It's a 7.1 setup made up of the following:

Harman AVR-360 (same as AVR-2600 in the US)
Revel Concerta 5.0 set (2xF12 fronts, 1xC12 center, 2xM12 surrounds)
Dali AXS 8000 back surrounds

Speaker crossover:
40Hz on F12 and AXS, 60Hz on M12 and 80Hz on C12

Room is EzSet/EQ calibrated, localization problem present with and without the EQ being used. Listening position is center-left of the room.

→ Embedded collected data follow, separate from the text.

(* ===== verification/PtrScan.v ===== *)
(** * Scanning the corpus: [FlattenScan.cpp]

    [scanCorpus] gives every update file of the corpus to the worker pool.  A
    worker parses its file and writes definitions to the store and events to
    the buckets with no lock of its own, so its body is a state machine whose
    pauses are the points where another worker can come in between: each
    definition and each event is a move (a tag is three, as in [PtrStore.v]).
    The relation events of a file are merged under a lock at the end. *)
From S2P Require Import Prelude StringView Json Bytes PtrEvents PtrStore PtrPool PtrParse.
From Stdlib Require Import Ascii.

(** ** Data *)

(** One update file to process: its name and the update it belongs to. *)
Record ScanWorkItem := mkItem { hash_hex : string; item_update_index : Z }.

Definition update_relation (update_index : Z) (op : EventOp) (p : Z * Z) : RelationEvent :=
  mkRelationEvent (wrapu 32 (fst p)) (wrapu 32 (snd p)) update_index (EventOp_value op) 0.

Definition appendRelations (out : list RelationEvent) (pairs : list (Z * Z)) (update_index : Z) (op : EventOp)
    : list RelationEvent :=
  out ++ (update_relation update_index op <$> pairs).

(** The events [spillMappings] writes, in order. *)
Definition mapping_events (mappings : list ContentUpdateMapping) (update_index : Z) (op : EventOp) : list MappingEvent :=
  concat ((fun m => (fun hash_id => mkEvent (wrapu 32 hash_id) (wrapu 32 (mapping_tag_id m)) update_index (EventOp_value op) 0)
    <$> hash_ids m) <$> mappings).

Record ScanResult := mkScanResult {
  first_update_index : Z;
  last_update_index : Z;
  result_events_written : Z;
  result_skipped_files : Z;
  rejected_hashes : Z;
  result_parents : list RelationEvent;
  result_siblings : list RelationEvent;
  scan_cancelled : bool
}.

Room size: 5.76m width x 4.5m length x 3.18m height, which gives it almost perfect room ratio of 1 : 1.41 : 1.81.


----------



## tonyvdb (Sep 5, 2007)

Sometime room interaction will affect how you hear it, I had to move mine into the front centre position to have it blend nicely with everything and I could no longer "hear" it even though below 80Hz is not supposed to be able to hear where its coming from.


----------



## hjones4841 (Jan 21, 2009)

"Common knowledge" if there is such, says that crossing over at 80 should result in no bass localization. But, as with the OP, that did not work for me. I ended up putting the multiple subs on the front wall so that the LFE would blend with the mains.

In addition to room modes, if one sub has higher distortion, then the distortion will be heard since it is at a multiple of the original signal, resulting in localization.


----------



## tesseract (Aug 9, 2010)

Schuberth - Your hearing is probably hearing is fine. 

Speakers excite room modes. Your ears picked up on this. Moving the sub around is a good start to mitigating structure resonances (distortions). 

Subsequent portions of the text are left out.